SOURCE RECORDS:
__________________________________________________

(* ===== verification/Asm.v ===== *)
(** kernel/swtch.S, kernel/trampoline.S, kernel/kernelvec.S and
    kernel/entry.S: the assembly of the kernel, on a hart with registers,
    control registers, a privilege mode and memory.

    The code is the source's instruction by instruction. Address translation
    is a parameter: [tr satp va] is the physical address of [va] under the
    page table named by [satp]; machine mode does not translate. In this file
    a device register is a location of memory. *)

From S2P Require Import Prelude Mem Params.

Module Asm.

(** * The hart *)

Inductive reg : Type :=
| ra | sp | gp | tp | t0 | t1 | t2 | s0 | s1 | a0 | a1 | a2 | a3 | a4 | a5 | a6 | a7
| s2 | s3 | s4 | s5 | s6 | s7 | s8 | s9 | s10 | s11 | t3 | t4 | t5 | t6.
#[global] Instance reg_eq_dec : EqDecision reg.
Proof. solve_decision. Defined.

Inductive mode : Type := User | Supervisor | Machine.

Record hartst : Type := mkhartst {
  gpr : reg → Z;
  csrs : string → Z;
  priv : mode;
  hmem : mem
}.

Definition set_gpr (r : reg) (v : Z) (h : hartst) : hartst :=
  mkhartst (<[r := v]> (gpr h)) (csrs h) (priv h) (hmem h).
Definition set_csr (c : string) (v : Z) (h : hartst) : hartst :=
  mkhartst (gpr h) (<[c := v]> (csrs h)) (priv h) (hmem h).
Definition set_priv (m : mode) (h : hartst) : hartst := mkhartst (gpr h) (csrs h) m (hmem h).
Definition set_hmem (m : mem) (h : hartst) : hartst := mkhartst (gpr h) (csrs h) (priv h) m.

Inductive instr : Type :=
| SD (rs : reg) (off : Z) (rb : reg)
| LD (rd : reg) (off : Z) (rb : reg)
| ADDI (rd rs : reg) (imm : Z)
| ADD (rd rs rt : reg)
| MUL (rd rs rt : reg)
| LI (rd : reg) (imm : Z)
| CSRRW (rd : reg) (c : string) (rs : reg)
| CSRR (rd : reg) (c : string)
| CSRW (c : string) (rs : reg)
| SFENCE
| CALL (f : hartst → hartst)
| JR (rs : reg)
| RET
| SRET
| MRET.

Section run.
Context (tr : Z → Z → Z).

Definition phys (m : mode) (satp a : Z) : Z := match m with Machine => a | _ => tr satp a end.
Definition addr (h : hartst) (rb : reg) (off : Z) : Z := phys (priv h) (csrs h "satp") (u64 (gpr h rb + off)).

(** RISC-V privileged architecture, 3.1.6.1 and 3.3.2: the return
    instructions restore the mode and the interrupt flag that were saved. *)
Definition do_sret (h : hartst) : hartst :=
  let x := csrs h "sstatus" in
  let x' := Z.ldiff (Z.lor (Z.ldiff x 2) (if Z.testbit x 5 then 2 else 0)) 256 in
  set_priv (if Z.testbit x 8 then Supervisor else User) (set_csr "sstatus" (Z.lor x' 32) h).
Definition do_mret (h : hartst) : hartst :=
  let x := csrs h "mstatus" in
  let x' := Z.ldiff (Z.lor (Z.ldiff x 8) (if Z.testbit x 7 then 8 else 0)) (Z.shiftl 3 11) in
  set_priv (match Z.land (Z.shiftr x 11) 3 with 0 => User | 1 => Supervisor | _ => Machine end)
    (set_csr "mstatus" (Z.lor x' 128) h).

Definition step (i : instr) (h : hartst) : hartst :=
  match i with
  | SD rs off rb => set_hmem (st64 (hmem h) (addr h rb off) (gpr h rs)) h
  | LD rd off rb => set_gpr rd (ld64 (hmem h) (addr h rb off)) h
  | ADDI rd rs imm => set_gpr rd (u64 (gpr h rs + imm)) h
  | ADD rd rs rt => set_gpr rd (u64 (gpr h rs + gpr h rt)) h
  | MUL rd rs rt => set_gpr rd (u64 (gpr h rs * gpr h rt)) h
  | LI rd imm => set_gpr rd imm h
  | CSRRW rd c rs => set_gpr rd (csrs h c) (set_csr c (gpr h rs) h)
  | CSRR rd c => set_gpr rd (csrs h c) h
  | CSRW c rs => set_csr c (gpr h rs) h
  | SFENCE => h
  | CALL f => f h
  | JR _ | RET => h
  | SRET => do_sret h
  | MRET => do_mret h
  end.

(** Where an instruction jumps, if it does. *)
Definition target (i : instr) (h : hartst) : option Z :=
  match i with
  | JR rs => Some (gpr h rs)
  | RET => Some (gpr h ra)
  | SRET => Some (csrs h "sepc")
  | MRET => Some (csrs h "mepc")
  | _ => None
  end.

Fixpoint run (code : list instr) (h : hartst) : hartst * option Z :=
  match code with
  | [] => (h, None)
  | i :: code' =>
      match target i h with
      | Some pc => (step i h, Some pc)
      | None => run code' (step i h)
      end
  end.
End run.

(** * The code *)

Definition swtch : list instr :=
  [SD ra 0 a0; SD sp 8 a0; SD s0 16 a0; SD s1 24 a0; SD s2 32 a0; SD s3 40 a0; SD s4 48 a0;
   SD s5 56 a0; SD s6 64 a0; SD s7 72 a0; SD s8 80 a0; SD s9 88 a0; SD s10 96 a0; SD s11 104 a0;
   LD ra 0 a1; LD sp 8 a1; LD s0 16 a1; LD s1 24 a1; LD s2 32 a1; LD s3 40 a1; LD s4 48 a1;
   LD s5 56 a1; LD s6 64 a1; LD s7 72 a1; LD s8 80 a1; LD s9 88 a1; LD s10 96 a1; LD s11 104 a1;
   RET].

Definition uservec : list instr :=
  [CSRRW a0 "sscratch" a0;
   SD ra 40 a0; SD sp 48 a0; SD gp 56 a0; SD tp 64 a0; SD t0 72 a0; SD t1 80 a0; SD t2 88 a0;
   SD s0 96 a0; SD s1 104 a0; SD a1 120 a0; SD a2 128 a0; SD a3 136 a0; SD a4 144 a0;
   SD a5 152 a0; SD a6 160 a0; SD a7 168 a0; SD s2 176 a0; SD s3 184 a0; SD s4 192 a0;
   SD s5 200 a0; SD s6 208 a0; SD s7 216 a0; SD s8 224 a0; SD s9 232 a0; SD s10 240 a0;
   SD s11 248 a0; SD t3 256 a0; SD t4 264 a0; SD t5 272 a0; SD t6 280 a0;
   CSRR t0 "sscratch"; SD t0 112 a0;
   LD sp 8 a0;
   LD tp 32 a0;
   LD t0 16 a0;
   LD t1 0 a0; CSRW "satp" t1; SFENCE;
   JR t0].

Definition userret : list instr :=
  [CSRW "satp" a1; SFENCE;
   LD t0 112 a0; CSRW "sscratch" t0;
   LD ra 40 a0; LD sp 48 a0; LD gp 56 a0; LD tp 64 a0; LD t0 72 a0; LD t1 80 a0; LD t2 88 a0;
   LD s0 96 a0; LD s1 104 a0; LD a1 120 a0; LD a2 128 a0; LD a3 136 a0; LD a4 144 a0;
   LD a5 152 a0; LD a6 160 a0; LD a7 168 a0; LD s2 176 a0; LD s3 184 a0; LD s4 192 a0;
   LD s5 200 a0; LD s6 208 a0; LD s7 216 a0; LD s8 224 a0; LD s9 232 a0; LD s10 240 a0;
   LD s11 248 a0; LD t3 256 a0; LD t4 264 a0; LD t5 272 a0; LD t6 280 a0;
   CSRRW a0 "sscratch" a0;
   SRET].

__________________________________________________

TASK TO COMPLETE:
You are asked to transcribe the complete data exactly.

ANSWER SPACE:
(* ===== verification/Asm.v ===== *)
(** kernel/swtch.S, kernel/trampoline.S, kernel/kernelvec.S and
    kernel/entry.S: the assembly of the kernel, on a hart with registers,
    control registers, a privilege mode and memory.

    The code is the source's instruction by instruction. Address translation
    is a parameter: [tr satp va] is the physical address of [va] under the
    page table named by [satp]; machine mode does not translate. In this file
    a device register is a location of memory. *)

From S2P Require Import Prelude Mem Params.

Module Asm.

(** * The hart *)

Inductive reg : Type :=
| ra | sp | gp | tp | t0 | t1 | t2 | s0 | s1 | a0 | a1 | a2 | a3 | a4 | a5 | a6 | a7
| s2 | s3 | s4 | s5 | s6 | s7 | s8 | s9 | s10 | s11 | t3 | t4 | t5 | t6.
#[global] Instance reg_eq_dec : EqDecision reg.
Proof. solve_decision. Defined.

Inductive mode : Type := User | Supervisor | Machine.

Record hartst : Type := mkhartst {
  gpr : reg → Z;
  csrs : string → Z;
  priv : mode;
  hmem : mem
}.

Definition set_gpr (r : reg) (v : Z) (h : hartst) : hartst :=
  mkhartst (<[r := v]> (gpr h)) (csrs h) (priv h) (hmem h).
Definition set_csr (c : string) (v : Z) (h : hartst) : hartst :=
  mkhartst (gpr h) (<[c := v]> (csrs h)) (priv h) (hmem h).
Definition set_priv (m : mode) (h : hartst) : hartst := mkhartst (gpr h) (csrs h) m (hmem h).
Definition set_hmem (m : mem) (h : hartst) : hartst := mkhartst (gpr h) (csrs h) (priv h) m.

Inductive instr : Type :=
| SD (rs : reg) (off : Z) (rb : reg)
| LD (rd : reg) (off : Z) (rb : reg)
| ADDI (rd rs : reg) (imm : Z)
| ADD (rd rs rt : reg)
| MUL (rd rs rt : reg)
| LI (rd : reg) (imm : Z)
| CSRRW (rd : reg) (c : string) (rs : reg)
| CSRR (rd : reg) (c : string)
| CSRW (c : string) (rs : reg)
| SFENCE
| CALL (f : hartst → hartst)
| JR (rs : reg)
| RET
| SRET
| MRET.

Section run.
Context (tr : Z → Z → Z).

Definition phys (m : mode) (satp a : Z) : Z := match m with Machine => a | _ => tr satp a end.
Definition addr (h : hartst) (rb : reg) (off : Z) : Z := phys (priv h) (csrs h "satp") (u64 (gpr h rb + off)).

(** RISC-V privileged architecture, 3.1.6.1 and 3.3.2: the return
    instructions restore the mode and the interrupt flag that were saved. *)
Definition do_sret (h : hartst) : hartst :=
  let x := csrs h "sstatus" in
  let x' := Z.ldiff (Z.lor (Z.ldiff x 2) (if Z.testbit x 5 then 2 else 0)) 256 in
  set_priv (if Z.testbit x 8 then Supervisor else User) (set_csr "sstatus" (Z.lor x' 32) h).
Definition do_mret (h : hartst) : hartst :=
  let x := csrs h "mstatus" in
  let x' := Z.ldiff (Z.lor (Z.ldiff x 8) (if Z.testbit x 7 then 8 else 0)) (Z.shiftl 3 11) in
  set_priv (match Z.land (Z.shiftr x 11) 3 with 0 => User | 1 => Supervisor | _ => Machine end)
    (set_csr "mstatus" (Z.lor x' 128) h).

Definition step (i : instr) (h : hartst) : hartst :=
  match i with
  | SD rs off rb => set_hmem (st64 (hmem h) (addr h rb off) (gpr h rs)) h
  | LD rd off rb => set_gpr rd (ld64 (hmem h) (addr h rb off)) h
  | ADDI rd rs imm => set_gpr rd (u64 (gpr h rs + imm)) h
  | ADD rd rs rt => set_gpr rd (u64 (gpr h rs + gpr h rt)) h
  | MUL rd rs rt => set_gpr rd (u64 (gpr h rs * gpr h rt)) h
  | LI rd imm => set_gpr rd imm h
  | CSRRW rd c rs => set_gpr rd (csrs h c) (set_csr c (gpr h rs) h)
  | CSRR rd c => set_gpr rd (csrs h c) h
  | CSRW c rs => set_csr c (gpr h rs) h
  | SFENCE => h
  | CALL f => f h
  | JR _ | RET => h
  | SRET => do_sret h
  | MRET => do_mret h
  end.

(** Where an instruction jumps, if it does. *)
Definition target (i : instr) (h : hartst) : option Z :=
  match i with
  | JR rs => Some (gpr h rs)
  | RET => Some (gpr h ra)
  | SRET => Some (csrs h "sepc")
  | MRET => Some (csrs h "mepc")
  | _ => None
  end.

Fixpoint run (code : list instr) (h : hartst) : hartst * option Z :=
  match code with
  | [] => (h, None)
  | i :: code' =>
      match target i h with
      | Some pc => (step i h, Some pc)
      | None => run code' (step i h)
      end
  end.
End run.

(** * The code *)

Definition swtch : list instr :=
  [SD ra 0 a0; SD sp 8 a0; SD s0 16 a0; SD s1 24 a0; SD s2 32 a0; SD s3 40 a0; SD s4 48 a0;
   SD s5 56 a0; SD s6 64 a0; SD s7 72 a0; SD s8 80 a0; SD s9 88 a0; SD s10 96 a0; SD s11 104 a0;
   LD ra 0 a1; LD sp 8 a1; LD s0 16 a1; LD s1 24 a1; LD s2 32 a1; LD s3 40 a1; LD s4 48 a1;
   LD s5 56 a1; LD s6 64 a1; LD s7 72 a1; LD s8 80 a1; LD s9 88 a1; LD s10 96 a1; LD s11 104 a1;
   RET].

Definition uservec : list instr :=
  [CSRRW a0 "sscratch" a0;
   SD ra 40 a0; SD sp 48 a0; SD gp 56 a0; SD tp 64 a0; SD t0 72 a0; SD t1 80 a0; SD t2 88 a0;
   SD s0 96 a0; SD s1 104 a0; SD a1 120 a0; SD a2 128 a0; SD a3 136 a0; SD a4 144 a0;
   SD a5 152 a0; SD a6 160 a0; SD a7 168 a0; SD s2 176 a0; SD s3 184 a0; SD s4 192 a0;
   SD s5 200 a0; SD s6 208 a0; SD s7 216 a0; SD s8 224 a0; SD s9 232 a0; SD s10 240 a0;
   SD s11 248 a0; SD t3 256 a0; SD t4 264 a0; SD t5 272 a0; SD t6 280 a0;
   CSRR t0 "sscratch"; SD t0 112 a0;
   LD sp 8 a0;
   LD tp 32 a0;
   LD t0 16 a0;
   LD t1 0 a0; CSRW "satp" t1; SFENCE;
   JR t0].

Definition userret : list instr :=
  [CSRW "satp" a1; SFENCE;
   LD t0 112 a0; CSRW "sscratch" t0;
   LD ra 40 a0; LD sp 48 a0; LD gp 56 a0; LD tp 64 a0; LD t0 72 a0; LD t1 80 a0; LD t2 88 a0;
   LD s0 96 a0; LD s1 104 a0; LD a1 120 a0; LD a2 128 a0; LD a3 136 a0; LD a4 144 a0;
   LD a5 152 a0; LD a6 160 a0; LD a7 168 a0; LD s2 176 a0; LD s3 184 a0; LD s4 192 a0;
   LD s5 200 a0; LD s6 208 a0; LD s7 216 a0; LD s8 224 a0; LD s9 232 a0; LD s10 240 a0;
   LD s11 248 a0; LD t3 256 a0; LD t4 264 a0; LD t5 272 a0; LD t6 280 a0;
   CSRRW a0 "sscratch" a0;
   SRET].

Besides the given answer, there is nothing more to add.